╔══

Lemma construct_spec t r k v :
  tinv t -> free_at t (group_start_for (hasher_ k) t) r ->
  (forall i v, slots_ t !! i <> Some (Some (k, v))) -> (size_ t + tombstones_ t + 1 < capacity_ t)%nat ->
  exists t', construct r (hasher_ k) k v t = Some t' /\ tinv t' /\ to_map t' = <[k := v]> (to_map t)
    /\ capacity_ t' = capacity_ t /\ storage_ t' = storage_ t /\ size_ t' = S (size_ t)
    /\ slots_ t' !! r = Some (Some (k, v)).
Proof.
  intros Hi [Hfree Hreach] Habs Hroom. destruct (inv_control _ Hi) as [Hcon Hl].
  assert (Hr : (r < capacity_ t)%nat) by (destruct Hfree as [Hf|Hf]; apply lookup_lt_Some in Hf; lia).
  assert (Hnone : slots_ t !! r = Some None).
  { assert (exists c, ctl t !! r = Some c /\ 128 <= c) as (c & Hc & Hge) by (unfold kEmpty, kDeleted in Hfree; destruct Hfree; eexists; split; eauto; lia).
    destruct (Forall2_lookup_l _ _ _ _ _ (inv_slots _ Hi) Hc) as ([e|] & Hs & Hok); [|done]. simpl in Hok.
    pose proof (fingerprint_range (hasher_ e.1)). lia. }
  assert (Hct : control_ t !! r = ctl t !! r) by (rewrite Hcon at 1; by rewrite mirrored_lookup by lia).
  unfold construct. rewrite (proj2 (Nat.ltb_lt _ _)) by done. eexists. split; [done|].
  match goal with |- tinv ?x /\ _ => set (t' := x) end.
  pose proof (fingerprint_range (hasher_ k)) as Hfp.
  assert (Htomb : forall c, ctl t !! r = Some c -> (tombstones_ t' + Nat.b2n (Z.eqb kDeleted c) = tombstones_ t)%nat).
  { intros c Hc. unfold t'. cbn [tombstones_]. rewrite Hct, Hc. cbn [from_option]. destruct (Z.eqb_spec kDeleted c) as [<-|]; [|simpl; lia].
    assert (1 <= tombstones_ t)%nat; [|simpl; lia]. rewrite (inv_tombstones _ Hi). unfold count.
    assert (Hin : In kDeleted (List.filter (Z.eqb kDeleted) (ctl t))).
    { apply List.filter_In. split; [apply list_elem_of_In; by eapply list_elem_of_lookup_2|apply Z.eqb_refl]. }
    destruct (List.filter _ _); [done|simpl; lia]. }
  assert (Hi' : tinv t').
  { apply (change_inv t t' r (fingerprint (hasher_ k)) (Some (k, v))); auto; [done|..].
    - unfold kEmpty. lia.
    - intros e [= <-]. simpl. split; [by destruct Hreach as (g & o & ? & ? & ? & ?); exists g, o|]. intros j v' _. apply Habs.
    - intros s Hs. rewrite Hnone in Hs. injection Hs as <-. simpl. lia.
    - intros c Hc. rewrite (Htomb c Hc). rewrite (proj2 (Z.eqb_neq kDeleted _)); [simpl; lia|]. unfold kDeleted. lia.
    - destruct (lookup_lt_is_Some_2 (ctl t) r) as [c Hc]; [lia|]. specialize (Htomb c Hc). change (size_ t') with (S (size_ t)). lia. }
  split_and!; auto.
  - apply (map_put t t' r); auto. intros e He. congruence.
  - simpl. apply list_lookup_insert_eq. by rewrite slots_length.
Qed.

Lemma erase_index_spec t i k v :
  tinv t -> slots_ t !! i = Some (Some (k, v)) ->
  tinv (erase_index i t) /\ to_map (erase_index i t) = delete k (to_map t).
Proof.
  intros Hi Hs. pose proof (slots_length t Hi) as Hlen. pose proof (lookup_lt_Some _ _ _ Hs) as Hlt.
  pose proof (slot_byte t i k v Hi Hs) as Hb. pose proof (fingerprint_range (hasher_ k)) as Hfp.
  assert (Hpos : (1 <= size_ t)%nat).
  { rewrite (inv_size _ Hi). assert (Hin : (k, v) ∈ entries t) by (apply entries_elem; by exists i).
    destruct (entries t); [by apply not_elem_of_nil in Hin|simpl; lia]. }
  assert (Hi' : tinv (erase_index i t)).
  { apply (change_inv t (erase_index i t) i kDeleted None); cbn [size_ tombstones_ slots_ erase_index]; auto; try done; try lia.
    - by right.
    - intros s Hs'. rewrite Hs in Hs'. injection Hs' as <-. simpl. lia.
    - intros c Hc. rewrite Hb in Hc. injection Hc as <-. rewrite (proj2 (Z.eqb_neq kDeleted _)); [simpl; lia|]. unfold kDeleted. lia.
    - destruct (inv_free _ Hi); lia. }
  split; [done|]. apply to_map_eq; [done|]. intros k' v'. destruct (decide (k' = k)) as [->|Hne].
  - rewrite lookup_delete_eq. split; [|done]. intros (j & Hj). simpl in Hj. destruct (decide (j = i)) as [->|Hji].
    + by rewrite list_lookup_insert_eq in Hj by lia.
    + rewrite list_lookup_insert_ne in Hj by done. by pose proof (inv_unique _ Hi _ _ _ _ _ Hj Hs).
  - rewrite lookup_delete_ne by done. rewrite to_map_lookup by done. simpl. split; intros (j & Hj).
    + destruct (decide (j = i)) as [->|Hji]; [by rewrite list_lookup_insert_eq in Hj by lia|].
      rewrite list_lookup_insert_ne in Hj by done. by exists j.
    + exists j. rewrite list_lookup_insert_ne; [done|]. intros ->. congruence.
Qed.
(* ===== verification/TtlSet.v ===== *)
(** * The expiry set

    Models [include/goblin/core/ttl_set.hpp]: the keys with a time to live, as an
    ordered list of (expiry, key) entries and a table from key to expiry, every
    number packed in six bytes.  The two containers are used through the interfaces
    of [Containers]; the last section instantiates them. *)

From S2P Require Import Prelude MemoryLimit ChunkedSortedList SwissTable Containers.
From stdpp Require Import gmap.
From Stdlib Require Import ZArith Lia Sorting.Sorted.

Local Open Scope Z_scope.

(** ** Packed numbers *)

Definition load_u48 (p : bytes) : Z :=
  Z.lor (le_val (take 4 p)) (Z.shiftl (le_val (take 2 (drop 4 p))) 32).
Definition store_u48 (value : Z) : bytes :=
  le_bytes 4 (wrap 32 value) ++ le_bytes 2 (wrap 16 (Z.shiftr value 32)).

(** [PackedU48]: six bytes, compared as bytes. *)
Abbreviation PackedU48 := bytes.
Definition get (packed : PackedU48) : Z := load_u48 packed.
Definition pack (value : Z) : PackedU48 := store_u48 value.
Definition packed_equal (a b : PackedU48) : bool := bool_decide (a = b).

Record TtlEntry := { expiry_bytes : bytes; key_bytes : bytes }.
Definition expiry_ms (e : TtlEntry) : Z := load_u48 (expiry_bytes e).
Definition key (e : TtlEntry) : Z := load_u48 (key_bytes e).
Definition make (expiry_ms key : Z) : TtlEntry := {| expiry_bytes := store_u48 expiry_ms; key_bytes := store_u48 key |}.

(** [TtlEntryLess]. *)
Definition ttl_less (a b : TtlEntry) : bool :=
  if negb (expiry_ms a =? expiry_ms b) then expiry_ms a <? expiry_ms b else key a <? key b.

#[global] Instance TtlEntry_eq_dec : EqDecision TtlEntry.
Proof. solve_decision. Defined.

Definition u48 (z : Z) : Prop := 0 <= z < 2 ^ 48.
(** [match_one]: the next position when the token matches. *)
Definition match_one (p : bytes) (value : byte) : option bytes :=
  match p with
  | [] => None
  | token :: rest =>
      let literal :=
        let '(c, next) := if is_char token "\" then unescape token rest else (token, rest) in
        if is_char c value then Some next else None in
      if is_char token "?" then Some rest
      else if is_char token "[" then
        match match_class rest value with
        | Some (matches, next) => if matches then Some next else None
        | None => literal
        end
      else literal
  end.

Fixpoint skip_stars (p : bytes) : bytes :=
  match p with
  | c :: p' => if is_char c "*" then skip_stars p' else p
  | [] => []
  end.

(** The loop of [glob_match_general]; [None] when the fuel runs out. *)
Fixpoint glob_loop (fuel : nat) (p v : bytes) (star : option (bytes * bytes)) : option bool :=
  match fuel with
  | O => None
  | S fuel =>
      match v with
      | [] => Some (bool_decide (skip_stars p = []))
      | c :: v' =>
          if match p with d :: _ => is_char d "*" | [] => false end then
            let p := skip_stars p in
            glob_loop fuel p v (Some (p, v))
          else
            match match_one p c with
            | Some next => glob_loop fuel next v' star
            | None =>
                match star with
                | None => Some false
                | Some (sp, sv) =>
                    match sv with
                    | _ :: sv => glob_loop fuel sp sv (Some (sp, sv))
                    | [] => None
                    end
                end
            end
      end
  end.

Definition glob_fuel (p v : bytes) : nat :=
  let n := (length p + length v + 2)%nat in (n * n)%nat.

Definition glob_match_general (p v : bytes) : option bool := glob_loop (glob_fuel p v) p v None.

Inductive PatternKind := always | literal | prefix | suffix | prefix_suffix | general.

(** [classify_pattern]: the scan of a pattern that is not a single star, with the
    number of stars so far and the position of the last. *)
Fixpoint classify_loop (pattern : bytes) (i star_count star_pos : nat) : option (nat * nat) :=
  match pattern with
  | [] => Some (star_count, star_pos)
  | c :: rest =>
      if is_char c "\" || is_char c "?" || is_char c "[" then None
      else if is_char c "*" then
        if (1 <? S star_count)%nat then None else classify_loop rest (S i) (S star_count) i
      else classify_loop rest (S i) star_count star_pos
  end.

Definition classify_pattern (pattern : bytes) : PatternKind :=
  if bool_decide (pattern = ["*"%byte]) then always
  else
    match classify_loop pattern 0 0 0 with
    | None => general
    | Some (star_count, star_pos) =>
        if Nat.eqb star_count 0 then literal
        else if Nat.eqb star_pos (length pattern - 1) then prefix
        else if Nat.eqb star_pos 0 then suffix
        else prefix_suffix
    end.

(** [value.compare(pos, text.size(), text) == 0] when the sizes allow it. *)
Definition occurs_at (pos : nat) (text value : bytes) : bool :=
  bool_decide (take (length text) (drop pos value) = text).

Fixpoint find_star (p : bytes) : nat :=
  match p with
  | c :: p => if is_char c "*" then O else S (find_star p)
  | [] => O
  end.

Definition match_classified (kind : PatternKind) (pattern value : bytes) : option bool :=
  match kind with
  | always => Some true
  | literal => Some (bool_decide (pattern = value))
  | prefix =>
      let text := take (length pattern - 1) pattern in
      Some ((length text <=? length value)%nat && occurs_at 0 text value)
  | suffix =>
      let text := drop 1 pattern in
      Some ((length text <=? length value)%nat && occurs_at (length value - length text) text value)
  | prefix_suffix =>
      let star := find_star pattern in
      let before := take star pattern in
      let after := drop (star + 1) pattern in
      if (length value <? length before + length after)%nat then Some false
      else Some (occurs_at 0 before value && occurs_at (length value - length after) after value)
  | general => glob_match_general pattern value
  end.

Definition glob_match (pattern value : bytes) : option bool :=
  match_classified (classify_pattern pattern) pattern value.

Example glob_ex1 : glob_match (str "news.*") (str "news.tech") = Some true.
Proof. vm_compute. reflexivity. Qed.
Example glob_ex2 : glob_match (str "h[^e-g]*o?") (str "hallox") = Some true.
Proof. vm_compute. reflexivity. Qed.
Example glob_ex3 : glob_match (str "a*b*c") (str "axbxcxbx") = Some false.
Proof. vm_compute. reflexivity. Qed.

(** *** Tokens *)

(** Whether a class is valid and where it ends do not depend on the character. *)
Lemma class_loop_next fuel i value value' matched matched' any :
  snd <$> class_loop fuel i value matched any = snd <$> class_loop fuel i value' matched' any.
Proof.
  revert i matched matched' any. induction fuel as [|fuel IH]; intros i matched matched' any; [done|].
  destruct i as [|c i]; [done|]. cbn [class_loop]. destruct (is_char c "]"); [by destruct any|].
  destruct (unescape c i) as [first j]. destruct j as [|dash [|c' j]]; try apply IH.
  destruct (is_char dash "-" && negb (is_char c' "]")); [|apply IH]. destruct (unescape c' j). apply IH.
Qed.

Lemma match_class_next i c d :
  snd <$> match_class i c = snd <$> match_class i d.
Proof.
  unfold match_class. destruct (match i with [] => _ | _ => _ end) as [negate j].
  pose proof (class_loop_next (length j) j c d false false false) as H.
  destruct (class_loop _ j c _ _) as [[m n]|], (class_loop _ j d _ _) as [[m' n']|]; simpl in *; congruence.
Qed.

╚══
╔══

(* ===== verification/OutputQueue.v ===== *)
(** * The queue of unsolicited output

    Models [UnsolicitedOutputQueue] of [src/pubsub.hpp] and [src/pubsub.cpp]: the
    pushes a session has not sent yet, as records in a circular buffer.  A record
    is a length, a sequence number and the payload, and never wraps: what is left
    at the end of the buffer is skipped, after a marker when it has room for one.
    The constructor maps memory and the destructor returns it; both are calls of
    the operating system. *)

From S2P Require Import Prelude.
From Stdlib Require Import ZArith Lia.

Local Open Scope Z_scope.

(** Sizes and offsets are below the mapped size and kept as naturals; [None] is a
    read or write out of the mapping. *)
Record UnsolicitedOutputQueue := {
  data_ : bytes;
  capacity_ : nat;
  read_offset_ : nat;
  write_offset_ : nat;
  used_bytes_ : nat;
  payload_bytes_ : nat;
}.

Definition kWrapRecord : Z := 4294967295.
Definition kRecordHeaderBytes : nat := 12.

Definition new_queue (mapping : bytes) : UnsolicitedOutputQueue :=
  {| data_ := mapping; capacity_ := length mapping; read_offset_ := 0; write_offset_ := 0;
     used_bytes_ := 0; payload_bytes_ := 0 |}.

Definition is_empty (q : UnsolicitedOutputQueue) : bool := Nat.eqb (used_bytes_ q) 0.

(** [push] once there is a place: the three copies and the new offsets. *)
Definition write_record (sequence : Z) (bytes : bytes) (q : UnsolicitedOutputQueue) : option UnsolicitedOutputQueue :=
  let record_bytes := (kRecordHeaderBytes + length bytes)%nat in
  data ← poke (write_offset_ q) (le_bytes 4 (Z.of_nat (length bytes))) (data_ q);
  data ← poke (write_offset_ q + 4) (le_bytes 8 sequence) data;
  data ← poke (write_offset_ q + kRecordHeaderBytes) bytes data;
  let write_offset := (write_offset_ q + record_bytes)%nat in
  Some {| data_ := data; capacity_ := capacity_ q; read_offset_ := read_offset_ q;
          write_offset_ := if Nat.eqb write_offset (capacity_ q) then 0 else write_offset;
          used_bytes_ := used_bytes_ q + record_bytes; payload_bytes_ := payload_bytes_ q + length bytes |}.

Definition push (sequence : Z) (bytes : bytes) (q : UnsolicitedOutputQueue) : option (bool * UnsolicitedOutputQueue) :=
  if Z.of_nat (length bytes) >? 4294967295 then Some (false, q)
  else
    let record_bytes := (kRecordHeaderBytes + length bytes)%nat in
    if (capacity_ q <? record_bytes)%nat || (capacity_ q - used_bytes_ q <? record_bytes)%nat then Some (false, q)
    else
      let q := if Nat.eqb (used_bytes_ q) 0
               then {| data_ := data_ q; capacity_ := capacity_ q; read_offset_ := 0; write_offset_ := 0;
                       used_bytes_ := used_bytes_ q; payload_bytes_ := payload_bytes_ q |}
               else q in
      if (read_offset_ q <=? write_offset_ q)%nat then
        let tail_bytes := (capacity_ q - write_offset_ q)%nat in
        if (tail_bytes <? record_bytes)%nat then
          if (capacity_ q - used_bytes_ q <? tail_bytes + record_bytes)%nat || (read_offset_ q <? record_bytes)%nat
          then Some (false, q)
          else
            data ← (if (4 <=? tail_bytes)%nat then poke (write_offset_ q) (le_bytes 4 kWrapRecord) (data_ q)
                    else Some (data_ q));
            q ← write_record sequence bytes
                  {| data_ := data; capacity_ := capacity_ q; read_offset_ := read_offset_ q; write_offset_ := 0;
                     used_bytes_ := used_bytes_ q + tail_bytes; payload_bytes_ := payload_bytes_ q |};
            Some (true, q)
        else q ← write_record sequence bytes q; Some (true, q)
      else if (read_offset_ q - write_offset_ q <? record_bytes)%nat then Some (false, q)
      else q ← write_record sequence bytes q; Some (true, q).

╚══

TASK: Transcribe, exactly and without additions, the lines of the records above, beginning with the line that contains "The constructor maps" and ending with the line that contains "used_bytes_ := 0;", both included.

OUTPUT BELOW:
    The constructor maps memory and the destructor returns it; both are calls of
    the operating system. *)

From S2P Require Import Prelude.
From Stdlib Require Import ZArith Lia.

Local Open Scope Z_scope.

(** Sizes and offsets are below the mapped size and kept as naturals; [None] is a
    read or write out of the mapping. *)
Record UnsolicitedOutputQueue := {
  data_ : bytes;
  capacity_ : nat;
  read_offset_ : nat;
  write_offset_ : nat;
  used_bytes_ : nat;
  payload_bytes_ : nat;
}.

Definition kWrapRecord : Z := 4294967295.
Definition kRecordHeaderBytes : nat := 12.

Definition new_queue (mapping : bytes) : UnsolicitedOutputQueue :=
  {| data_ := mapping; capacity_ := length mapping; read_offset_ := 0; write_offset_ := 0;
     used_bytes_ := 0; payload_bytes_ := 0 |}.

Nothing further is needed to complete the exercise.